Mede hierom pleit u ervoor dat een vrouw op tijd kinderen moet krijgen. Toch heeft zo’n oproep iets, ehh, maternalistisch.
‘Ik zeg niet dat iedereen jong kinderen móet krijgen, uiteindelijk moeten vrouwen dat natuurlijk zelf bepalen. Maar mensen moeten de risico’s beter kennen, dat is mijn punt. Na je dertigste gaat je vruchtbaarheid snel achteruit als vrouw. Dus medisch gezien is het slim om jong kinderen te krijgen. Je moet daar met je partner op tijd over nadenken, vind ik. Natuurlijk heb je dat niet altijd zelf in de hand – soms kom je je “prins op het witte paard” pas op je 39ste tegen – maar vaak wordt er te luchtig over gedacht, is mijn ervaring. Dan verbazen 43-jarige patiënten zich dat ze niet zwanger worden. Anderen lukt dat toch ook, zeggen ze dan.’
Wat bedoelt u?
‘Media geven soms onrealistische voorstellingen van zaken. Te vaak lees je verhalen van filmsterren die op hun 48ste bijvoorbeeld nog moeder worden. Wat niemand er dan bij vertelt is dat ze dat kind kregen dankzij een eiceldonatie van iemand anders.’
‘Laat gewoon zien dat het personages in series niet lukt om zwanger te worden’
Hebben mensen echt zo’n vertekend beeld? Die afnemende vruchtbaarheid komt toch uitentreuren langs, bijvoorbeeld op school?
(Verheft haar stem) ‘Helemaal niet! Op het vwo wordt dat onderwerp pas behandeld in de vierde klas, en alleen voor leerlingen die biologie als keuzevak hebben. Dat moet in de eerste of tweede klas al, vind ik, waar ook onderwerpen als soa’s en anticonceptie aan de orde komen. Er is net een curriculumwijziging gaande, maar ik vrees dat dit wéér niet wordt gewijzigd. Er is echt veel meer voorlichting nodig. Niet alleen op school, maar ook in soaps of andere series op tv. Laat gewoon zien dat het personages niet lukt om zwanger te worden. Of bespreek het als huisarts, als iemand een recept wil voor de pil.’
Uw pleidooi heeft iets paradoxaals. De afgelopen decennia komen er steeds meer vruchtbaarheidsbehandelingen bij. Eerst ivf, later ICSI, en het selecteren van individuele zaadcellen. Dan is het toch niet gek dat mensen denken dat ze zwangerschappen ook prima kunnen uitstellen?
‘Natuurlijk kunnen we technisch heel veel. Maar op je 40ste zijn je eicellen gewoon 40 jaar oud, daar verander je niets aan.’
Wat zou u verder nog graag veranderd zien in de toekomst?

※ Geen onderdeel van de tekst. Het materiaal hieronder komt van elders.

(* ===== verification/ConnState.v ===== *)
(** * Session-state tracking and pinning (proxy/connection_state.rs)

    [ConnectionState] records what a client has done to its backend session.
    A connection with any recorded state is pinned: it is not returned to the
    pool at a transaction boundary. *)

From S2P Require Import Prelude RustStr CommandDetector.

Module CS.
Import Detector.

Inductive PinReason : Type :=
| PreparedStatement | SessionVariable | TempTable | Cursor | AdvisoryLockHeld
| ListenChannel | UnknownCommand.

#[export] Instance PinReason_eq_dec : EqDecision PinReason.
Proof. solve_decision. Defined.

Definition is_unsafe (r : PinReason) : bool :=
  match r with
  | TempTable | Cursor | AdvisoryLockHeld | ListenChannel | UnknownCommand => true
  | PreparedStatement | SessionVariable => false
  end.

Record PreparedStatementInfo : Type := {
  psi_name : bytes; psi_query : bytes; psi_param_oids : list Z
}.

Record ReplayableState : Type := {
  rs_prepared_statements : list PreparedStatementInfo;
  rs_session_variables : gmap bytes bytes
}.
(** C13. Parsing inverts serialisation, through any fragmentation: well-formed
    messages that are serialised, concatenated and cut anywhere are extracted
    as the same messages in the same order, with nothing left over. *)
Theorem extract_stream_roundtrip `{Build} ms chunks :
  Forall (λ m, wf_message m = true ∧ 4 + zlen (payload_of m) ≤ MAX_FRONTEND_MESSAGE_SIZE) ms →
  concat chunks = concat (serialize_message <$> ms) →
  extract_stream new chunks = Ret (ms, new).
Proof.
  intros Hms Heq.
  rewrite (extract_stream_frames chunks new [] ((λ m, (type_of m, payload_of m)) <$> ms) []).
  - assert (Hp : parse_all ((λ m, (type_of m, payload_of m)) <$> ms) = Ret ms); [|by rewrite Hp].
    clear Heq. induction Hms as [|m ms [Hm Hl] _ IH]; [done|]. rewrite fmap_cons. cbn [parse_all].
    rewrite parse_message_roundtrip; [|done|].
    + cbn [mbind outcome_bind]. by rewrite IH.
    + unfold MAX_FRONTEND_MESSAGE_SIZE in Hl. unfold two64. lia.
  - done.
  - left. rewrite zlen_nil. lia.
  - apply Forall_fmap. eapply Forall_impl; [exact Hms|]. by intros m [_ ?].
  - left. rewrite zlen_nil. lia.
  - rewrite app_nil_l, app_nil_r, Heq. unfold frames. by rewrite <-list_fmap_compose.
Qed.

(** Every call comes to an end, whatever bytes arrive. *)
Lemma extract_messages_ends `{Build} x data : ends (extract_messages x data).
Proof.
  unfold extract_messages. destruct (frontend_buffer x) as [fb|]; [|done].
  apply ends_bind; [apply ends_messages_loop; unfold zlen; lia|]. by intros [[??]?] _.
Qed.

(** The bytes kept for the next call are bounded: never more than the
    largest message accepted, whatever the client sends. *)
Lemma frontend_buffer_bounded `{Build} x data ms x' b :
  extract_messages x data = Ret (ms, x') → frontend_buffer x' = Some b →
  zlen b ≤ MAX_FRONTEND_MESSAGE_SIZE.
Proof.
  unfold extract_messages. destruct (frontend_buffer x) as [fb|] eqn:Hfb.
  2:{ intros [= <- <-]. by rewrite Hfb. }
  intros ([[ms' o] e] & Hl & [= <- <-])%outcome_bind_Ret. cbn [frontend_buffer]. intros [= <-].
  destruct e; [unfold MAX_FRONTEND_MESSAGE_SIZE; rewrite zlen_nil; lia|].
  apply messages_loop_left in Hl; [|unfold zlen; lia].
  unfold zlen in *. rewrite length_drop. lia.
Qed.

(** ** The backend direction *)

(** What a backend sends: lengths that are lengths, and ReadyForQuery messages
    of one status byte; then possibly the first bytes of one more message. *)
Definition backend_frame (f : byte * bytes) : Prop :=
  4 + zlen f.2 < 2 ^ 31 ∧ (f.1 = MSG_READY_FOR_QUERY → zlen f.2 = 1).
Definition backend_tail (tl : bytes) : Prop :=
  zlen tl < 5 ∨
  ∃ n, i32_at tl 1 = Ret n ∧ 4 ≤ n < 2 ^ 31 ∧ zlen tl < 1 + n ∧
       (head tl = Some MSG_READY_FOR_QUERY → n = 5).

(** The status of the last ReadyForQuery of a list of frames. *)
Definition last_ready (st : option byte) (fs : list (byte * bytes)) : option byte :=
  foldl (λ st f, if beqb f.1 MSG_READY_FOR_QUERY then head f.2 else st) st fs.

Definition completes (t : byte) : bool :=
  beqb t MSG_COMMAND_COMPLETE || beqb t MSG_READY_FOR_QUERY.

Section backend.
Context `{Build}.

Lemma at_head tl : 5 ≤ zlen tl → ∃ t, head tl = Some t ∧ at_ tl 0 = Ret t.
Proof. destruct tl as [|t tl]; [rewrite zlen_nil; lia|]. by exists t. Qed.

Lemma ready_loop_tail fuel pre tl st :
  backend_tail tl → zlen (pre ++ tl) < 2 ^ 63 →
  ready_loop (S fuel) (pre ++ tl) (zlen pre) st = Ret st.
Proof.
  intros Htl Hlen. cbn [ready_loop]. pose proof (zlen_nonneg pre). rewrite zlen_app in *.
  destruct (Z.ltb_spec (zlen pre + zlen tl) (zlen pre + 5)); [done|].
  destruct Htl as [?|(n & Hn & Hr & Hl & Hz)]; [lia|].
  destruct (at_head tl) as (t & Ht & Hat); [lia|].
  rewrite at_app_r0, Hat. cbn [mbind outcome_bind].
  assert (Hst : (if beqb t MSG_READY_FOR_QUERY && (zlen pre + 6 <=? zlen pre + zlen tl)
           then Some <$> at_ (pre ++ tl) (zlen pre + 5) else Ret st) = Ret st).
  { unfold beqb. case_bool_decide as He; [|done]. rewrite He in Ht. specialize (Hz Ht). by Zbool. }
  rewrite Hst. cbn [mbind outcome_bind]. rewrite i32_at_app_r, Hn by lia.
  cbn [fmap outcome_fmap mbind outcome_bind]. rewrite as_usize_small by (unfold two64; lia).
  Zbool. rewrite (u64_add_fits (zlen pre + 1)) by (unfold two64; lia). cbn [mbind outcome_bind]. by Zbool.
Qed.

Lemma ready_loop_frames fs pre tl st fuel :
  Forall backend_frame fs → backend_tail tl → zlen (pre ++ frames fs ++ tl) < 2 ^ 63 →
  (length fs < fuel)%nat →
  ready_loop fuel (pre ++ frames fs ++ tl) (zlen pre) st = Ret (last_ready st fs).
Proof.
  intros Hfs Htl. revert pre st fuel;
    induction Hfs as [|[t p] fs [Hf Hz] _ IH]; intros pre st fuel Hlen Hfuel;
    (destruct fuel as [|fuel]; [simpl in Hfuel; lia|]).
  - rewrite app_nil_l in *. by apply ready_loop_tail.
  - rewrite frames_cons, <-app_assoc in *. cbn [ready_loop fst snd] in *.
    pose proof (zlen_nonneg p). pose proof (zlen_nonneg pre). pose proof (zlen_nonneg (frames fs ++ tl)).
    assert (Hl : zlen (pre ++ frame t p ++ frames fs ++ tl)
                 = zlen pre + (5 + zlen p) + zlen (frames fs ++ tl)).
    { rewrite !(zlen_app pre), (zlen_app (frame t p)), zlen_frame. lia. }
    rewrite Hl in *. Zbool. rewrite (frame_type_at pre t p _ (zlen pre)) by done. cbn [mbind outcome_bind].
    assert (Hst : (if beqb t MSG_READY_FOR_QUERY && (zlen pre + 6 <=? zlen pre + (5 + zlen p) + zlen (frames fs ++ tl))
             then Some <$> at_ (pre ++ frame t p ++ frames fs ++ tl) (zlen pre + 5) else Ret st)
           = Ret (if beqb t MSG_READY_FOR_QUERY then head p else st)).
    { unfold beqb. case_bool_decide as He; [|done]. specialize (Hz He). Zbool.
      destruct p as [|b [|? ?]]; [done| |rewrite !zlen_cons in Hz; pose proof (zlen_nonneg l); lia].
      rewrite at_app_r by lia. done. }
    rewrite Hst. cbn [mbind outcome_bind]. rewrite frame_length_at by lia.
    cbn [fmap outcome_fmap mbind outcome_bind]. rewrite as_usize_small by (unfold two64; lia).
    Zbool. rewrite (u64_add_fits (zlen pre + 1)) by (unfold two64; lia). cbn [mbind outcome_bind]. Zbool.
    rewrite (u64_add_fits 1) by (unfold two64; lia). cbn [mbind outcome_bind].
    rewrite (u64_add_fits (zlen pre)) by (unfold two64; lia). cbn [mbind outcome_bind].
    replace (zlen pre + (1 + (4 + zlen p))) with (zlen (pre ++ frame t p))
      by (rewrite zlen_app, zlen_frame; lia).
    rewrite app_assoc. rewrite IH; [done| |simpl in Hfuel; lia].
    rewrite <-app_assoc, Hl. lia.
Qed.

Lemma complete_loop_tail fuel pre tl :
  backend_tail tl → zlen (pre ++ tl) < 2 ^ 63 →
  complete_loop (S fuel) (pre ++ tl) (zlen pre)
  = Ret ((5 <=? zlen tl) && match head tl with Some t => completes t | None => false end).
Proof.
  intros Htl Hlen. cbn [complete_loop]. pose proof (zlen_nonneg pre). rewrite zlen_app in *.
  destruct (Z.ltb_spec (zlen pre + zlen tl) (zlen pre + 5)); [by Zbool|].
  destruct Htl as [?|(n & Hn & Hr & Hl & Hz)]; [lia|].
  destruct (at_head tl) as (t & Ht & Hat); [lia|].
  rewrite at_app_r0, Hat, Ht. cbn [mbind outcome_bind]. Zbool. fold (completes t).
  destruct (completes t); [done|]. rewrite i32_at_app_r, Hn by lia.
  cbn [fmap outcome_fmap mbind outcome_bind]. rewrite as_usize_small by (unfold two64; lia).
  Zbool. rewrite (u64_add_fits (zlen pre + 1)) by (unfold two64; lia). cbn [mbind outcome_bind]. by Zbool.
Qed.

Lemma complete_loop_frames fs pre tl fuel :
  Forall (λ f, 4 + zlen f.2 < 2 ^ 31) fs → backend_tail tl →
  zlen (pre ++ frames fs ++ tl) < 2 ^ 63 → (length fs < fuel)%nat →
  complete_loop fuel (pre ++ frames fs ++ tl) (zlen pre)
  = Ret (existsb (λ f, completes f.1) fs
         || (5 <=? zlen tl) && match head tl with Some t => completes t | None => false end).
Proof.
  intros Hfs Htl. revert pre fuel;
    induction Hfs as [|[t p] fs Hf _ IH]; intros pre fuel Hlen Hfuel;
    (destruct fuel as [|fuel]; [simpl in Hfuel; lia|]).
  - rewrite app_nil_l in *. by apply complete_loop_tail.
  - rewrite frames_cons, <-app_assoc in *. cbn [complete_loop fst snd existsb] in *.
    pose proof (zlen_nonneg p). pose proof (zlen_nonneg pre). pose proof (zlen_nonneg (frames fs ++ tl)).
    assert (Hl : zlen (pre ++ frame t p ++ frames fs ++ tl)
                 = zlen pre + (5 + zlen p) + zlen (frames fs ++ tl)).
    { rewrite !(zlen_app pre), (zlen_app (frame t p)), zlen_frame. lia. }
    rewrite Hl in *. Zbool. rewrite (frame_type_at pre t p _ (zlen pre)) by done. cbn [mbind outcome_bind].
    fold (completes t). destruct (completes t); [done|]. cbn [orb].
    rewrite frame_length_at by lia.
    cbn [fmap outcome_fmap mbind outcome_bind]. rewrite as_usize_small by (unfold two64; lia).
    Zbool. rewrite (u64_add_fits (zlen pre + 1)) by (unfold two64; lia). cbn [mbind outcome_bind]. Zbool.
    rewrite (u64_add_fits 1) by (unfold two64; lia). cbn [mbind outcome_bind].
    rewrite (u64_add_fits (zlen pre)) by (unfold two64; lia). cbn [mbind outcome_bind].
    replace (zlen pre + (1 + (4 + zlen p))) with (zlen (pre ++ frame t p))
      by (rewrite zlen_app, zlen_frame; lia).
    rewrite app_assoc. rewrite IH; [done| |simpl in Hfuel; lia].
    rewrite <-app_assoc, Hl. lia.
Qed.
End backend.

(** ** Error responses *)
Definition put_field (f : byte * bytes) : bytes := f.1 :: f.2 ++ [x00].
Definition put_fields (fields : list (byte * bytes)) : bytes :=
  concat (put_field <$> fields) ++ [x00].
Definition wf_field (f : byte * bytes) : Prop := f.1 ≠ x00 ∧ text f.2 = true.
Definition no_fields : ErrorFields := {| severity := None; sqlstate := None; message := None |}.

Lemma put_fields_cons t v fields :
  put_fields ((t, v) :: fields) = t :: v ++ x00 :: put_fields fields.
Proof. unfold put_fields. rewrite fmap_cons. cbn. by rewrite <-!app_assoc. Qed.

Lemma error_fields_loop_put fields acc fuel :
  Forall wf_field fields → (length (put_fields fields) ≤ fuel)%nat →
  error_fields_loop fuel (put_fields fields) acc
  = foldl (λ acc f, set_field f.1 f.2 acc) acc fields.
Proof.
  intros Hf. revert acc fuel; induction Hf as [|[t v] fields [Ht Hv] _ IH]; intros acc fuel Hfuel.
  - by destruct fuel.
  - destruct fuel as [|fuel]; [simpl in Hfuel; lia|].
    rewrite put_fields_cons in *. cbn [error_fields_loop foldl fst snd length] in *.
    unfold beqb. rewrite bool_decide_false by done.
    unfold text in Hv. apply andb_true_iff in Hv as [Hu Hn%bool_decide_eq_true].
    rewrite nul_pos_app, take_app_length by done. unfold Str.from_utf8. rewrite Hu.
    rewrite (app_cons_assoc v), length_app in *. cbn [length] in *.
    rewrite drop_app_ge, length_app by (rewrite length_app; simpl; lia).
    cbn [length]. rewrite Nat.sub_diag, drop_0. apply IH. lia.
Qed.

Lemma parse_error_fields_put fields :
  Forall wf_field fields →
  parse_error_fields (put_fields fields)
  = foldl (λ acc f, set_field f.1 f.2 acc) no_fields fields.
Proof. intros Hf. by apply error_fields_loop_put. Qed.

(** The severity and the SQLSTATE do not depend on the message text. *)
Lemma scrubbed_fold fields a b :
  severity a = severity b → sqlstate a = sqlstate b →
  let f l acc := foldl (λ acc f, set_field f.1 f.2 acc) acc l in
  severity (f fields a) = severity (f (filter (λ f, f.1 ≠ x4d) fields) b) ∧
  sqlstate (f fields a) = sqlstate (f (filter (λ f, f.1 ≠ x4d) fields) b).
Proof.
  revert a b; induction fields as [|[t v] fields IH]; intros a b Ha Hb; [done|].
  destruct (decide (t = x4d)) as [->|Ht].
  - rewrite filter_cons_False by (intros Hn; by apply Hn). by apply IH.
  - rewrite filter_cons_True by done. apply IH; cbn; unfold set_field;
      by destruct (beqb t x53), (beqb t x43), (beqb t x4d).
Qed.

Section errors.
Context `{Build}.

Definition skippable (f : byte * bytes) : Prop :=
  f.1 ≠ MSG_ERROR_RESPONSE ∧ f.2 ≠ [] ∧ 4 + zlen f.2 < 2 ^ 31.

Lemma i32_at_frame t p rest :
  4 + zlen p < 2 ^ 31 → i32_at (frame t p ++ rest) 1 = Ret (4 + zlen p).
Proof. intros. by apply (frame_length_at [] t p rest 1). Qed.

Lemma drop_header t p rest : drop 5 (frame t p ++ rest) = p ++ rest.
Proof. done. Qed.

Lemma error_loop_skip fs rest fuel :
  Forall skippable fs → (length fs ≤ fuel)%nat →
  error_loop fuel (frames fs ++ rest) = error_loop (fuel - length fs) rest.
Proof.
  intros Hfs. revert fuel; induction Hfs as [|[t p] fs (Ht & Hp & Hl) _ IH]; intros fuel Hfuel.
  - by rewrite Nat.sub_0_r.
  - destruct fuel as [|fuel]; [simpl in Hfuel; lia|]. rewrite frames_cons, <-app_assoc.
    cbn [error_loop fst snd length] in *. pose proof (zlen_nonneg (frames fs ++ rest)).
    assert (0 < zlen p) by (destruct p as [|b p]; [done|]; rewrite zlen_cons; pose proof (zlen_nonneg p); lia).
    rewrite zlen_app, zlen_frame. Zbool. change (at_ (frame t p ++ _) 0) with (Ret t).
    cbn [mbind outcome_bind]. rewrite i32_at_frame by done.
    cbn [fmap outcome_fmap mbind outcome_bind]. rewrite drop_header.
    unfold beqb. rewrite bool_decide_false by done.
    rewrite as_usize_small by (unfold two64; lia). Zbool.
    rewrite u64_sub_fits by (unfold two64; lia). cbn [mbind outcome_bind].
    rewrite zlen_app. Zbool. replace (4 + zlen p - 4) with (zlen p) by lia.
    unfold zlen at 1. rewrite Nat2Z.id, drop_app_length. rewrite IH by lia. done.
Qed.

Lemma error_loop_hit p rest fuel :
  4 + zlen p < 2 ^ 31 →
  error_loop (S fuel) (frame MSG_ERROR_RESPONSE p ++ rest) = Ret (Some (parse_error_fields p)).
Proof.
  intros Hl. cbn [error_loop]. pose proof (zlen_nonneg p). pose proof (zlen_nonneg rest).
  rewrite zlen_app, zlen_frame. Zbool.
  change (at_ (frame MSG_ERROR_RESPONSE p ++ _) 0) with (Ret MSG_ERROR_RESPONSE).
  cbn [mbind outcome_bind]. rewrite i32_at_frame by done.
  cbn [fmap outcome_fmap mbind outcome_bind]. rewrite drop_header.
  change (beqb MSG_ERROR_RESPONSE MSG_ERROR_RESPONSE) with true. cbn iota.
  rewrite as_usize_small by (unfold two64; lia).
  rewrite u64_sub_fits by (unfold two64; lia). cbn [mbind outcome_bind].
  rewrite zlen_app. Zbool. replace (4 + zlen p - 4) with (zlen p) by lia.
  assert (Hs : sub (p ++ rest) 0 (zlen p) = Ret p) by (by apply (sub_app [] p rest)).
  by rewrite Hs.
Qed.
(* ===== verification/CircuitBreaker.v ===== *)
(** * The circuit breaker (resilience/circuit_breaker.rs)

    The breaker's atomics are the fields of a record and each method is a
    function on it: the theorems are about calls that do not overlap (those that
    do are the subject of [Races]).  The wall clock is an argument, one reading per
    place where the code reads it.  Elapsed times are differences of [u64] seconds, which a clock that is set
    back makes underflow: a panic in a checked build, a huge elapsed time in a
    release build.

    Logging has no effect on the state and is left out; the health monitor is
    represented by the status it reports at the time of the call. *)

From S2P Require Import Prelude.

Module CB.

Inductive CircuitState : Type := Closed | Open | HalfOpen.
#[export] Instance CircuitState_eq_dec : EqDecision CircuitState.
Proof. solve_decision. Defined.

Definition state_code (s : CircuitState) : Z :=
  match s with Closed => 0 | Open => 1 | HalfOpen => 2 end.
(** [From<u8>]. *)
Definition from_u8 (value : Z) : CircuitState :=
  if value =? 0 then Closed else if value =? 1 then Open
  else if value =? 2 then HalfOpen else Closed.

Inductive HealthStatus : Type := Healthy | Degraded | Unhealthy.
#[export] Instance HealthStatus_eq_dec : EqDecision HealthStatus.
Proof. solve_decision. Defined.

Record CircuitBreakerConfig : Type := {
  enabled : bool;
  failure_threshold : Z;
  success_threshold : Z;
  window_secs : Z;
  open_timeout_secs : Z;
  use_health_monitor : bool
}.

Record CircuitBreaker : Type := mk {
  state : Z;
  consecutive_failures : Z;
  consecutive_successes : Z;
  failure_count_in_window : Z;
  requests_allowed : Z;
  requests_rejected : Z;
  window_start : Z;
  open_timestamp : Z;
  last_state_change : Z
}.

Definition new (now : Z) : CircuitBreaker := mk (state_code Closed) 0 0 0 0 0 now 0 now.

(** ** Stores *)
Definition store_state v b := mk v (consecutive_failures b) (consecutive_successes b)
  (failure_count_in_window b) (requests_allowed b) (requests_rejected b) (window_start b)
  (open_timestamp b) (last_state_change b).
Definition store_failures v b := mk (state b) v (consecutive_successes b)
  (failure_count_in_window b) (requests_allowed b) (requests_rejected b) (window_start b)
  (open_timestamp b) (last_state_change b).
Definition store_successes v b := mk (state b) (consecutive_failures b) v
  (failure_count_in_window b) (requests_allowed b) (requests_rejected b) (window_start b)
  (open_timestamp b) (last_state_change b).
Definition store_window_count v b := mk (state b) (consecutive_failures b)
  (consecutive_successes b) v (requests_allowed b) (requests_rejected b) (window_start b)
  (open_timestamp b) (last_state_change b).
Definition store_allowed v b := mk (state b) (consecutive_failures b) (consecutive_successes b)
  (failure_count_in_window b) v (requests_rejected b) (window_start b)
  (open_timestamp b) (last_state_change b).
Definition store_rejected v b := mk (state b) (consecutive_failures b) (consecutive_successes b)
  (failure_count_in_window b) (requests_allowed b) v (window_start b)
  (open_timestamp b) (last_state_change b).
Definition store_window_start v b := mk (state b) (consecutive_failures b)
  (consecutive_successes b) (failure_count_in_window b) (requests_allowed b)
  (requests_rejected b) v (open_timestamp b) (last_state_change b).
Definition store_open v b := mk (state b) (consecutive_failures b) (consecutive_successes b)
  (failure_count_in_window b) (requests_allowed b) (requests_rejected b) (window_start b)
  v (last_state_change b).
Definition store_change v b := mk (state b) (consecutive_failures b) (consecutive_successes b)
  (failure_count_in_window b) (requests_allowed b) (requests_rejected b) (window_start b)
  (open_timestamp b) v.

‘Ik zou graag willen dat het taboe rond mannelijke onvruchtbaarheid doorbroken wordt. Dat is deels een probleem van de maatschappij, waarin een onvruchtbare man vaak als minder mannelijk wordt gezien. Maar ook in de kliniek richten we ons al snel op de vrouw, terwijl mannen soms flink lijden. Ik heb wel eens een man gehad die begon te huilen toen ik vroeg hoe het met hem ging. Hij vond het vreselijk om te zien dat zijn vrouw last had van de hormoonbehandelingen die nodig waren voor de ivf, alleen omdat hij “slecht zaad” had. Terwijl zijn vrouw dat helemaal niet zo voelde, het was immers iets van hen samen.’
Vrouwennetwerk
Als hoogleraar heeft Braat zich altijd hard gemaakt voor de positie van vrouwen in het (academische) ziekenhuis. In 2007 zette ze een vrouwennetwerk op binnen het Radboudumc, ook is ze actief binnen het Landelijk Netwerk Vrouwelijke hoogleraren. Parttime werken werd een normale optie op haar afdeling. Logisch, zegt Braat. ‘Als mensen beter in hun vel zitten, omdat ze in deeltijd een betere werk-privébalans hebben, is dat toch alleen maar goed? Dan duurt een project maar iets langer. Het is ook een taak voor opleiders en promotoren om toe te zien op het welbevinden van hun mensen. Gelukkig zien ook steeds meer mannen het belang daarvan in.’
E. schreef op 12 juli 2021 om 16:20
Dank voor dit interview. Zelf hebben mijn partner en ik de hele rambam ondergaan (TESE, ICSI) toen ik nog jong was (25 tot 30). Ik had dat zware jarenlange traject nodig om tot de conclusie te komen dat ik mijn kinderwens niet koste wat kost in vervulling wil laten gaan. Er wordt vaak makkelijk over gedacht: “ach, dan doe je toch een IVF-poging?” Terwijl het slopend is, zowel fysiek als mentaal, en de kans op succes nog steeds maar klein. Ook het advies om je leven niet in de wacht te zetten juich ik toe. Makkelijker gezegd dan gedaan, dat wel.